Rivers can be a sleepy and lazy as a turtle on the dirt, if they
want to be, or they can rear up and become a rip-roaring
final terror. There's a real game for you. Anybody can run
a railroad. Hell, the rails do most of the work for you. After
that, it's all tickets and gravy. Rivers take time and bluster,
and they challenge and twist. A river will rip an oar, for
instance, right out of your hands, and break your wrist while
it's at it. It'll change its course, on a wet whim, where and
whenever - and never take into consideration your clock
or your schedule or your boudaries or wishes either. Ain't
none of that in River-World. Ownership's for railroads.
-
Later on in life, after I left Avenel, and after some years,
when I ended up in Elmira, New York, the house I wound up
buying there was from a lady named Jeannie Bollen. She
was about 40, I'm guessing. Interior decorator, nice little
business. She'd just re-hab'd the old house, made it up all
nice and spiffy and design-oriented. Nothing we'd ever
consider to do, but here it was, already all-done up for us.
It had all been meant for her, but she was forced into selling,
and we grabbed it. Really fancy stuff, for us. She'd been
forced to sell - and here's where this all ties in - because
of the Chemung River. That's the river that cuts Elmira in
two, literally. You have the North Side, where real stuff
happens, and the South Side, which carried a far-lesser
clientele, seedier businesses, crummier houses and poorer
people. Not that it all mattered much in a place like that -
the better class would buy Three Musketeers and Hostess
Cakes. The other class would get Snickers and Ho-Ho's
by comparison. Not even Ring-Dings. As it went, she had
two, pretty wild sons - one about 17, and one about 14. The
17 year-old one and his friend had gotton very drunk one day,
rowed out into the Chemung, to one of the little islands out
in the middle of it, and continued drinking. The friend passed
out, stone-cold drunk. Jeannie's 17-year old son panicked.

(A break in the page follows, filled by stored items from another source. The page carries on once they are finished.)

Lemma parse_tuple schemas items path : parseInternal (TupleSchema schemas) (JArr items) path =
  if negb (Nat.eqb (length items) (length schemas))
  then fail [T "Tuple must contain exactly "; N (NInt (zlength schemas)); T " element(s)"] path
  else unless_issues (item_issues (tuple_results items path schemas))
         (JArr (parsed_items (tuple_results items path schemas))).
Proof.
  expand_parse. destruct (negb _); [done |].
  match goal with |- context [item_issues ?x] => set (go := x) end.
  enough (go = tuple_results items path schemas) as -> by done. subst go. unfold tuple_results.
  assert (Hgen : forall l i,
    (fix go (l : list Schema) (i : nat) : list ParseResult :=
       match l with
       | [] => []
       | schema :: rest => parseInternal schema (default JUndefined (items !! i)) (path ++ [index (Z.of_nat i)])
                           :: go rest (S i)
       end) l i = imap (fun j s => parseInternal s (default JUndefined (items !! (i + j)%nat))
                                     (path ++ [index (Z.of_nat (i + j))])) l).
  { induction l as [| s l IH]; intros i; [done |]. cbn [imap]. rewrite IH. rewrite Nat.add_0_r. f_equal.
    apply imap_ext. intros j x _. cbn. by replace (i + S j)%nat with (S i + j)%nat by lia. }
  apply (Hgen schemas 0%nat).
Qed.

Definition known_results (input : jsval) (path : list path_item) (shape : list (string * Schema)) :
    list (string * ParseResult) :=
  map (fun e => (e.1, parseInternal e.2 (get input e.1) (path ++ [key e.1]))) shape.

Definition unknown_keys (input : jsval) (shape : list (string * Schema)) : list string :=
  List.filter (fun k => negb (is_shape_key shape k)) (map fst (own_entries input)).

Definition unknown_results (input : jsval) (path : list path_item) (shape : list (string * Schema))
    (policy : UnknownKeyPolicy) (catchall : Schema) : list (list (string * jsval) * list SchemaIssue) :=
  map (unknown_result (parseInternal catchall) (is_never catchall) policy input path) (unknown_keys input shape).

Lemma parse_object shape policy catchall input path :
  parseInternal (ObjectSchema shape policy catchall) input path =
  if negb (isPlainRecord input) then fail [T "Expected object"] path
  else unless_issues
         (mjoin (map (fun r => result_issues r.2) (known_results input path shape)) ++
          mjoin (map snd (unknown_results input path shape policy catchall)))
         (JObj (mjoin (map (fun r => written input r.1 r.2) (known_results input path shape)) ++
                mjoin (map fst (unknown_results input path shape policy catchall)))).
Proof.
  expand_parse. destruct (negb _); [done |]. cbv zeta.
  match goal with |- unless_issues (fst ?x ++ _) _ = _ => idtac | |- unless_issues (snd ?x ++ _) _ = _ => set (known := x) end.
  assert (known = (mjoin (map (fun r => written input r.1 r.2) (known_results input path shape)),
                   mjoin (map (fun r => result_issues r.2) (known_results input path shape)))) as ->; [| done].
  subst known. induction shape as [| [k s] shape IH]; [done |]. cbn in IH |- *. by rewrite IH.
Qed.

Lemma parse_union options input path : parseInternal (UnionSchema options) input path =
  union_result (map (fun s => parseInternal s input path) options) [] path.
Proof.
  reflexivity.
Qed.
Lemma field_errors_nil raw : field_errors raw = [] ->
  unexpectedKeys raw PUBLIC_INPUT_KEYS = [] /\ getStringProperty raw "schema" = Some PUBLIC_INPUT_SCHEMA /\
  getStringProperty raw "version" = Some PUBLIC_INPUT_VERSION /\
  exists t r, observePublicInputInteger raw "treeSize" = Some t /\
              observePublicInputHash raw "bulletinRoot" = Some r.
Proof.
  unfold field_errors. rewrite !app_nil. intros (Hk & Hf & _ & _ & Hr & Ht & _).
  unfold observePublicInputFormat in Hf. cbn [snd] in Hf. apply app_eq_nil in Hf as [Hs Hv].
  case_bool_decide as Es; [| done]. case_bool_decide as Ev; [| done].
  apply error_unless_nil in Hr as [r Hr], Ht as [t Ht]. split_and!; try done. by exists t, r.
Qed.

Lemma commitment_observed o errors parsed count eid c more :
  observePublicInputCommitment o errors parsed count eid = (Some c, more) ->
  errors = [] /\ more = [] /\ zlength parsed = count /\ exists e x, eid = Some e /\ ob_totalExpected o = Some x /\
    Contract.computeInputCommitmentFromPublicInput
      (Contract.mkPublicInput e (ob_bulletinRoot o) (ob_treeSize o) x parsed) = Ok c.
Proof.
  unfold observePublicInputCommitment. destruct errors; [| done]. destruct eid as [e |]; [| done].
  destruct (ob_totalExpected o) as [x |]; [| done].
  destruct (Z.eqb_spec (zlength parsed) count); cbn [andb]; [| done]. destruct (str_truthy e); [| done].
  destruct (Contract.computeInputCommitmentFromPublicInput _) as [c' |] eqn:E; intros Heq; [| done].
  injection Heq as -> <-. split_and!; [done | done | done |]. by exists e, x.
Qed.

Lemma derive_authority o errors a : derivePublicInputAuthority o errors = Some a ->
  errors = [] /\ ob_electionId o = Some (pa_electionId a) /\ ob_electionConfigHash o = Some (pa_electionConfigHash a) /\
  ob_totalExpected o = Some (pa_totalExpected a) /\ ob_logId o = Some (pa_logId a) /\
  ob_timestamp o = Some (pa_timestamp a) /\ ob_methodVersion o = Some (pa_methodVersion a) /\
  ob_recomputedInputCommitment o = Some (pa_recomputedInputCommitment a) /\
  pa_bulletinRoot a = ob_bulletinRoot o /\ pa_treeSize a = ob_treeSize o /\
  pa_votesCount a = NInt (ob_votesCount o) /\ pa_uniqueIndices a = ob_uniqueIndices o /\
  pa_uniqueCommitments a = ob_uniqueCommitments o.
Proof.
  unfold derivePublicInputAuthority. destruct errors; [| done].
  destruct (LocalCast.nonempty (ob_electionId o)) as [e |] eqn:E1; [| done].
  destruct (LocalCast.nonempty (ob_electionConfigHash o)) as [ch |] eqn:E2; [| done].
  destruct (ob_totalExpected o) as [x |]; [| done].
  destruct (LocalCast.nonempty (ob_logId o)) as [l |] eqn:E3; [| done].
  destruct (ob_timestamp o) as [t |]; [| done]. destruct (ob_methodVersion o) as [mv |]; [| done].
  destruct (LocalCast.nonempty (ob_recomputedInputCommitment o)) as [c |] eqn:E4; [| done].
  apply nonempty_text in E1, E2, E3, E4. intros [= <-]. by split_and!.
Qed.

(** An authority is derived from a document without errors. *)
Lemma parsed_authority raw options a : pp_typedAuthority (parsePublicInputArtifact raw options) = Some a ->
  document_fields raw a /\
  exists votes parsed, getArrayProperty raw "votes" = Some votes /\ admitted_votes votes parsed /\
    Contract.computeInputCommitmentFromPublicInput (public_input_of a parsed) = Ok (pa_recomputedInputCommitment a) /\
    pa_votesCount a = NInt (zlength parsed) /\ pa_uniqueIndices a = observed_unique_indices parsed /\
    pa_uniqueCommitments a = observed_unique_commitments parsed.
Proof.
  unfold parsePublicInputArtifact. destruct (negb (isNonNullObject raw)); [done |].
  destruct (getArrayProperty raw "votes") as [votes |] eqn:Ev; [| done].
  destruct (admit_votes votes) as [voteErrors parsed] eqn:Ea.
  destruct (observePublicInputCommitment _ _ _ _ _) as [recomputed more] eqn:Ec. cbn [finalizeParsedPublicInput pp_typedAuthority].
  intros Hd. apply derive_authority in Hd as (He & H1 & H2 & H3 & H4 & H5 & H6 & H7 & H8 & H9 & H10 & H11 & H12).
  cbn in H1, H2, H3, H4, H5, H6, H7, H8, H9, H10, H11, H12. subst recomputed.
  apply commitment_observed in Ec as (_ & _ & Hl & e & x & Hee & Hx & Hc). cbn in Hee, Hx, Hc.
  apply app_eq_nil in He as [He _]. apply app_eq_nil in He as [Hf ->].
  destruct (field_errors_nil raw Hf) as (Hk & Hs & Hv & t & r & Ht & Hr). rewrite Ht in *. rewrite Hr in *.
  cbn [default from_option id] in *. split.
  - split; try done; [by apply nonempty_text | by rewrite H8 | by rewrite H9].
  - exists votes, parsed. split_and!; [done | by apply admit_votes_ok | | by rewrite H10, Hl | done | done].
    unfold public_input_of. rewrite H8, H9. assert (e = pa_electionId a) as <- by congruence.
    by assert (x = pa_totalExpected a) as <- by congruence.
Qed.

Lemma supported_parsed raw options s : parseSupportedPublicInputArtifact raw options = Some s ->
  pp_typedAuthority (parsePublicInputArtifact raw options) = Some (sp_typedAuthority s) /\
  pr_finalizationId options = sp_finalizationId s /\ pr_bundleKey options = sp_bundleKey s /\
  pr_source options = Some (sp_source s).
Proof.
  unfold parseSupportedPublicInputArtifact, toSupportedPublicInputArtifact.
  destruct (pp_typedAuthority (parsePublicInputArtifact raw options)) as [a |] eqn:Ea; [| done].
  assert (Ep : pp_provenance (parsePublicInputArtifact raw options) = options).
  { unfold parsePublicInputArtifact. destruct (negb _); [done |]. destruct (getArrayProperty raw "votes"); [| done].
    destruct (admit_votes _) as [ve p]. by destruct (observePublicInputCommitment _ _ _ _ _). }
  rewrite Ep. destruct (pr_source options) as [src |]; [| done]. destruct (_ || _); [done |]. intros [= <-]. done.
Qed.

(** A supported public input commits to exactly the votes of the document
    it was read from: the document has no other keys, its votes were all
    admitted, the commitment of the authority is the input commitment of the
    document's fields and votes, the count is theirs, and the two uniqueness
    facts say whether their indices and their commitments are distinct. *)
Theorem supported_authority_commits raw options s :
  parseSupportedPublicInputArtifact raw options = Some s ->
  let a := sp_typedAuthority s in
  document_fields raw a /\
  exists votes parsed, getArrayProperty raw "votes" = Some votes /\ admitted_votes votes parsed /\
    Contract.computeInputCommitmentFromPublicInput (public_input_of a parsed) = Ok (pa_recomputedInputCommitment a) /\
    pa_votesCount a = NInt (zlength parsed) /\
    (pa_uniqueIndices a = true <-> NoDup (map Contract.ic_index parsed)) /\
    (pa_uniqueCommitments a = true <->
       NoDup (map (fun v => normalizeHexString (Contract.ic_commitment v)) parsed)).
Proof.
  intros Hs a. destruct (supported_parsed _ _ _ Hs) as (Ha & _).
  destruct (parsed_authority raw options a Ha) as (Hd & votes & parsed & Hv & Hp & Hc & Hn & Hi & Hu).
  split; [done |]. exists votes, parsed. rewrite Hi, Hu. split_and!; try done; apply distinct_iff.
Qed.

Thinking him dead, he walked over to the little shelter they
kept on the island, for themselves, just like some wooden
lean-to, a boy's thing - got the shovel, and went back and,
in that panic, buried his passed-out friend. Alive. And left;
got back in the boat, rowed back to shore, and went home.
When it all came to light, later - the friend was dead, the
kid admitted what had gone on, and was in jail, on trial for
manslaughter, involuntary or whatever. She needed all sorts
of money for bail and lawyers and fees and things - the
house was being sold (her pride) to begin the process of
re-paying some of the money she'd arranged for in her
troubles. Just goes to show what a river can do to little
people, and big people too, I guess. If Avenel had had
a river-spine of that nature, it would have been - truly,
truly, Paradise for boys, and maybe girls too.